Hospitals across the United States continue to struggle with LOS because discharge delays, capacity limits and day-to-day flow pressures make it difficult to move patients through the system efficiently. Both the American Hospital Association (AHA) and the Institute for Healthcare Improvement (IHI) highlight how these bottlenecks create avoidable extensions in care that strain teams and limit capacity.  Under the IPPS fixed-payment model, every unnecessary inpatient day increases resource use without increasing reimbursement, putting further pressure on margins. 

AI clinical surveillance technologies could help address patient flow problems

Clinical deterioration is often preceded by subtle physiological changes that, if not recognized, can progress to more serious outcomes. Yuan et al., noted that traditional scoring systems to predict clinical deterioration, had limitations. This observation prompted them to explore the effectiveness of AI models, to better predict clinical deterioration and, in turn, better outcomes. In their meta-analysis, they found that AI-based early warning models made a measurable difference in clinical outcomes, offering a viable route to reducing LOS, and showing significant associated reductions in in-hospital and 30-day mortality.

Etiometry’s AI platform is helping hospitals today to reduce LOS and ICU LOS.

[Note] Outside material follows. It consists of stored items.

Lemma wrap_guarded (w : World) : wrap_sys_excepthook w = (guarded w, Ret tt).
Proof.
  unfold guarded. rewrite (surjective_pairing (wrap_sys_excepthook w)) at 1.
  now rewrite wrap_returns.
Qed.

(** [post_mortem] in one equation. *)
Lemma post_mortem_eq (tb : option Traceback) (w : World) :
  post_mortem tb w =
    (add_log (post_mortem_events
                (match tb with
                 | Some t => Some t
                 | None => option_map exc_tb (exc_info w)
                 end))
             (guarded w),
     Ret tt).
Proof.
  unfold post_mortem, bind at 1. rewrite wrap_guarded.
  unfold bind at 1. rewrite (_init_pdb_eq _ _ _ constructs_3).
  unfold bind, engine, gets, ret, post_mortem_events.
  rewrite <- (guarded_exc_info w).
  generalize (guarded_hook w). generalize (guarded w). intros g Hg.
  destruct tb as [t|]; simpl; rewrite ?Hg.
  - now rewrite !add_log_app.
  - destruct (option_map exc_tb (exc_info g)); simpl; rewrite ?Hg;
      now rewrite !add_log_app.
Qed.

Lemma guarded_caller_frame (w : World) : caller_frame (guarded w) = caller_frame w.
Proof.
  unfold guarded, wrap_sys_excepthook.
  destruct (negb (Hook_eqb (sys_excepthook w) BdbQuit_excepthook)); reflexivity.
Qed.

(** [set_trace] in one equation. *)
Lemma set_trace_eq (frame : option Frame) (context : Z) (w : World) :
  constructs context = true ->
  set_trace frame context w =
    (restored
       (add_log (set_trace_events
                   (match frame with Some f => f | None => caller_frame w end)
                   context)
                (guarded w)),
     Ret tt).
Proof.
  intros C. unfold set_trace, bind at 1. rewrite wrap_guarded.
  rewrite <- (guarded_caller_frame w).
  generalize (guarded_hook w). generalize (guarded w). intros g Hg.
  unfold set_trace_events, restored, restore_sys_module_state.
  destruct frame as [f|]; unfold bind at 1, ret, gets;
    unfold bind at 1; rewrite (_init_pdb_eq _ _ _ C);
    unfold bind, engine, ret, modify;
    cbn [has_shell sys_excepthook add_log]; rewrite Hg;
    destruct engine_has_shell; cbn [sys_excepthook add_log]; rewrite ?Hg;
    now rewrite !add_log_app.
Qed.

(** [set_trace] when the constructor refuses the context: the guard has
    run, and the ValueError leaves [set_trace]. *)
Lemma set_trace_raises (frame : option Frame) (context : Z) (w : World) :
  constructs context = false ->
  set_trace frame context w = (guarded w, Raise context_error).
Proof.
  intros C. unfold set_trace, bind at 1. rewrite wrap_guarded.
  destruct frame as [f|]; unfold bind at 1, ret, gets;
    unfold bind at 1; now rewrite (_init_pdb_raises _ _ _ C).
Qed.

The Etiometry clinical intelligence platform has multiple FDA-cleared adjunctive risk indices, and, most notably, clinical outcomes data that show how the platform is associated with reduced LOS. The platform integrates with existing EHR systems and bedside monitors, ensuring minimal disruption to current workflows while maximizing data utility.A recent study found that the deployment of the Etiometry Platform was associated with a 20% reduction in postoperative hospital LOS, without impacting key measures of clinical care. In another reported study, application of the Etiometry platform was associated with reductions in ICU LOS of up to 36% in the postoperative phase.

These results help us to understand the significant cost savings available from a reduction in post operative LOS. When risk-adjusted and translated into hospital cost terms, these improvements equate to estimated savings of between $3,336 and $8,671 per patient. With the average inpatient day costing around $2,383 and each additional day of mechanical ventilation adding roughly $1,500, even modest reductions in length of stay can rapidly deliver substantial financial benefit across a hospital’s annual case volume.

Etiometry’s Clinical Outcomes Improvements Translate into Reduced Cost of Care


Assumptions:

Etiometry’s clinical intelligence moves patients through hospitals more efficiently

Etiometry provides FDA‑cleared adjunctive indices and visualization tools that support clinician review and communication related to escalation/de‑escalation discussions in accordance with hospital protocols.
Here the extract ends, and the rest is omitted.